Material for this exercise
= = = = =

(* ===== verification/StreamsInv.v ===== *)
(** Invariants of the QUIC stream table ([Streams.v]): what a peer can make the table
    hold, what the table lets the application send, which streams are open, and which
    streams are queued, each preserved by every operation. *)

From S2P Require Import Prelude TlsBase Varint Ack BTree ByteStream Codec Frame RecvStream SendStream TransportParams Streams.

(** * Sizes do not depend on the bytes

    The lemmas on one receive half are about the slices of one stream; a hostile peer
    need not send such slices.  Offsets and lengths never depend on the bytes, so a half
    with its bytes erased makes the same steps, and an erased half is always one of the
    all-zero stream. *)

Definition erase (b : bytes) : bytes := (λ _, 0) <$> b.
Definition erase_entry (e : Z * bytes) : Z * bytes := (e.1, erase e.2).
Definition erase_pending (p : list (Z * bytes)) : list (Z * bytes) := erase_entry <$> p.
Definition erase_recv (r : RecvStream) : RecvStream :=
  r <| rs_delivered := erase (rs_delivered r) |> <| rs_pending := erase_pending (rs_pending r) |>.

Lemma zlen_erase b : zlen (erase b) = zlen b.
Proof. unfold zlen, erase. by rewrite length_fmap. Qed.
Lemma erase_app a b : erase (a ++ b) = erase a ++ erase b.
Proof. apply fmap_app. Qed.
Lemma zdrop_erase n b : zdrop n (erase b) = erase (zdrop n b).
Proof. unfold zdrop, erase. symmetry. apply fmap_drop. Qed.
Lemma ztake_erase n b : ztake n (erase b) = erase (ztake n b).
Proof. unfold ztake, erase. symmetry. apply fmap_take. Qed.
Lemma zlen_erase_pending p : zlen (erase_pending p) = zlen p.
Proof. unfold zlen, erase_pending. by rewrite length_fmap. Qed.
Create Rewrite HintDb erase.
#[local] Hint Rewrite zlen_erase zdrop_erase ztake_erase zlen_erase_pending : erase.
#[local] Hint Rewrite <- erase_app : erase.

Lemma erase_insert p k v : bt_insert (erase_pending p) k (erase v) = erase_pending (bt_insert p k v).
Proof.
  induction p as [|[k' v'] p IH]; [done|]. simpl. destruct (k <? k'); [done|].
  destruct (k =? k'); [done|]. simpl. f_equal. exact IH.
Qed.

Lemma erase_filter (P : Z → Prop) `{∀ x, Decision (P x)} p :
  filter (λ e, P e.1) (erase_pending p) = erase_pending (filter (λ e, P e.1) p).
Proof.
  induction p as [|e p IH]; [done|]. unfold erase_pending in *. rewrite fmap_cons, !filter_cons.
  cbn [erase_entry fst]. destruct (decide (P e.1)); [|done]. by rewrite fmap_cons, IH.
Qed.

Lemma erase_last_le p k : bt_last_le (erase_pending p) k = erase_entry <$> bt_last_le p k.
Proof.
  induction p as [|[k' v'] p IH]; [done|]. simpl. destruct (k' <=? k); [|done].
  change (list_fmap _ _ erase_entry p) with (erase_pending p). rewrite IH. by destruct (bt_last_le p k).
Qed.

Lemma erase_absorb p : ∀ d next pb n,
  absorb (erase_pending p) (erase d) next pb n =
  let '(p', d', next', pb', n') := absorb p d next pb n in
  (erase_pending p', erase d', next', pb', n').
Proof.
  induction p as [|[o f] p IH]; intros d next pb n; [done|].
  change (erase_pending ((o, f) :: p)) with ((o, erase f) :: erase_pending p). cbn [absorb].
  destruct (o <=? next); [|done]. autorewrite with erase.
  destruct (wadd 64 o (zlen f) <=? next); apply IH.
Qed.

Lemma erase_append r data : append_in_order (erase_recv r) (erase data) =
  let '(r', n) := append_in_order r data in (erase_recv r', n).
Proof.
  unfold append_in_order. cbn [erase_recv update rs_pending rs_delivered rs_next_offset rs_pending_bytes].
  autorewrite with erase. rewrite erase_absorb.
  by destruct (absorb (rs_pending r) _ _ _ _) as [[[[p' d'] nx'] pb'] n'].
Qed.

Lemma erase_uncovered p : ∀ c ne ps, uncovered (erase_pending p) c ne ps = uncovered p c ne ps.
Proof.
  induction p as [|[o f] p IH]; intros c ne ps; [done|].
  change (erase_pending ((o, f) :: p)) with ((o, erase f) :: erase_pending p). cbn [uncovered].
  autorewrite with erase. destruct (wadd 64 o (zlen f) <=? c); [apply IH|].
  destruct (ne <=? wadd 64 o (zlen f)); [done|apply IH].
Qed.

Lemma erase_new_pieces p o ne : new_pieces (erase_pending p) o ne = new_pieces p o ne.
Proof.
  unfold new_pieces, bt_range. rewrite erase_last_le.
  set (w := match bt_last_le p o with Some (k, _) => k | None => o end).
  replace (match erase_entry <$> bt_last_le p o with Some (k, _) => k | None => o end) with w
    by (subst w; by destruct (bt_last_le p o) as [[]|]).
  assert (bt_range (erase_pending p) w ne = erase_pending (bt_range p w ne)) as E
    by exact (erase_filter (λ x, w ≤ x < ne) p).
  unfold bt_range in E. by rewrite E, erase_uncovered.
Qed.

Lemma erase_store_pieces ps : ∀ r o d,
  store_pieces (erase_recv r) o (erase d) ps = erase_recv (store_pieces r o d ps).
Proof.
  induction ps as [|[a b] ps IH]; intros r o d; [done|]. cbn [store_pieces].
  cbn [erase_recv update rs_pending rs_delivered rs_next_offset rs_pending_bytes rs_max_data].
  autorewrite with erase.
  destruct (_ <? _); [done|]. unfold bt_last_lt. rewrite erase_last_le.
  destruct (bt_last_le (rs_pending r) (a - 1)) as [[k v]|]; cbn [fmap option_fmap option_map erase_entry fst snd].
  - autorewrite with erase. rewrite !erase_insert. destruct (_ =? a); [by rewrite <- IH|].
    destruct (_ <=? _); [done|by rewrite <- IH].
  - rewrite erase_insert. destruct (_ <=? _); [done|by rewrite <- IH].
Qed.

Lemma erase_nil p : bool_decide (erase_pending p = []) = bool_decide (p = []).
Proof. apply bool_decide_ext. by destruct p. Qed.

Lemma erase_fin_state r : fin_state (erase_recv r) = erase_recv (fin_state r).
Proof.
  unfold fin_state. cbn [erase_recv update rs_pending rs_fin_offset rs_next_offset rs_state].
  destruct (rs_fin_offset r) as [f|] eqn:E; [|done]. rewrite erase_nil.
  destruct (_ && _); [done|]. by destruct (bool_decide (rs_state r = _)).
Qed.

Lemma erase_trimmed r o d : on_data_trimmed (erase_recv r) o (erase d) =
  let '(r', n) := on_data_trimmed r o d in (erase_recv r', n).
Proof.
  unfold on_data_trimmed. change (rs_next_offset (erase_recv r)) with (rs_next_offset r).
  destruct (o =? rs_next_offset r).
  - rewrite erase_append. destruct (append_in_order r d) as [r' n]. by rewrite erase_fin_state.
  - unfold store_out_of_order. rewrite zlen_erase. change (rs_pending (erase_recv r)) with (erase_pending (rs_pending r)).
    by rewrite erase_new_pieces, erase_store_pieces, erase_fin_state.
Qed.

Lemma erase_highest p : highest_pending (erase_pending p) = highest_pending p.
Proof. induction p as [|[o f] p IH]; [done|]. simpl. rewrite zlen_erase. f_equal. exact IH. Qed.

Lemma erase_record_fin r e : record_fin (erase_recv r) e =
  match record_fin r e with Ok r' => Ok (erase_recv r') | Err x => Err x end.
Proof.
  unfold record_fin. cbn [erase_recv update rs_pending rs_fin_offset rs_next_offset].
  rewrite erase_highest. destruct (_ || _); [done|]. destruct (rs_fin_offset r); [|done].
  by destruct (negb _).
Qed.

Lemma erase_on_data r o d fin : on_data (erase_recv r) o (erase d) fin =
  match on_data r o d fin with Ok (r', n) => Ok (erase_recv r', n) | Err e => Err e end.
Proof.
  unfold on_data. rewrite zlen_erase.
  cbn [erase_recv update rs_state rs_fin_offset rs_max_data rs_stop_sending_sent rs_next_offset].
  change (mkRecvStream _ _ _ _ _ _ _ _ _ _ _ _ _ _ _) with (erase_recv r).
  destruct (is_reset (rs_state r)); destruct (ok_or _ _) as [e|]; cbn [mbind result_bind]; try done.
  { by destruct (match rs_fin_offset r with Some _ => _ | None => _ end). }
  destruct (_ <? e); [done|]. destruct (match rs_fin_offset r with Some _ => _ | None => _ end); [done|].
  assert ((if fin then record_fin (erase_recv r) e else Ok (erase_recv r)) =
    match (if fin then record_fin r e else Ok r) with Ok r' => Ok (erase_recv r') | Err x => Err x end) as ->
    by (destruct fin; [apply erase_record_fin|done]).
  destruct (if fin then record_fin r e else Ok r) as [r1|]; cbn [mbind result_bind]; [|done].
  change (rs_stop_sending_sent (erase_recv r1)) with (rs_stop_sending_sent r1).
  change (rs_next_offset (erase_recv r1)) with (rs_next_offset r1).
  change (rs_pending (erase_recv r1)) with (erase_pending (rs_pending r1)). rewrite erase_nil.
  destruct (rs_stop_sending_sent r1); [done|]. destruct (o <? rs_next_offset r1).
  - destruct (zlen d <=? _); [by destruct (_ && _)|]. rewrite zdrop_erase, erase_trimmed.
    by destruct (on_data_trimmed _ _ _).
  - rewrite erase_trimmed. by destruct (on_data_trimmed _ _ _).
Qed.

= = = = =

Try it
Begin at the line above that has "Lemma ztake_erase n" and stop after the line that has "induction p as [|e", copying each line exactly and adding nothing else.

Solution to the exercise
Lemma ztake_erase n b : ztake n (erase b) = erase (ztake n b).
Proof. unfold ztake, erase. symmetry. apply fmap_take. Qed.
Lemma zlen_erase_pending p : zlen (erase_pending p) = zlen p.
Proof. unfold zlen, erase_pending. by rewrite length_fmap. Qed.
Create Rewrite HintDb erase.
#[local] Hint Rewrite zlen_erase zdrop_erase ztake_erase zlen_erase_pending : erase.
#[local] Hint Rewrite <- erase_app : erase.

Lemma erase_insert p k v : bt_insert (erase_pending p) k (erase v) = erase_pending (bt_insert p k v).
Proof.
  induction p as [|[k' v'] p IH]; [done|]. simpl. destruct (k <? k'); [done|].
  destruct (k =? k'); [done|]. simpl. f_equal. exact IH.
Qed.

Lemma erase_filter (P : Z → Prop) `{∀ x, Decision (P x)} p :
  filter (λ e, P e.1) (erase_pending p) = erase_pending (filter (λ e, P e.1) p).
Proof.
  induction p as [|e p IH]; [done|]. unfold erase_pending in *. rewrite fmap_cons, !filter_cons.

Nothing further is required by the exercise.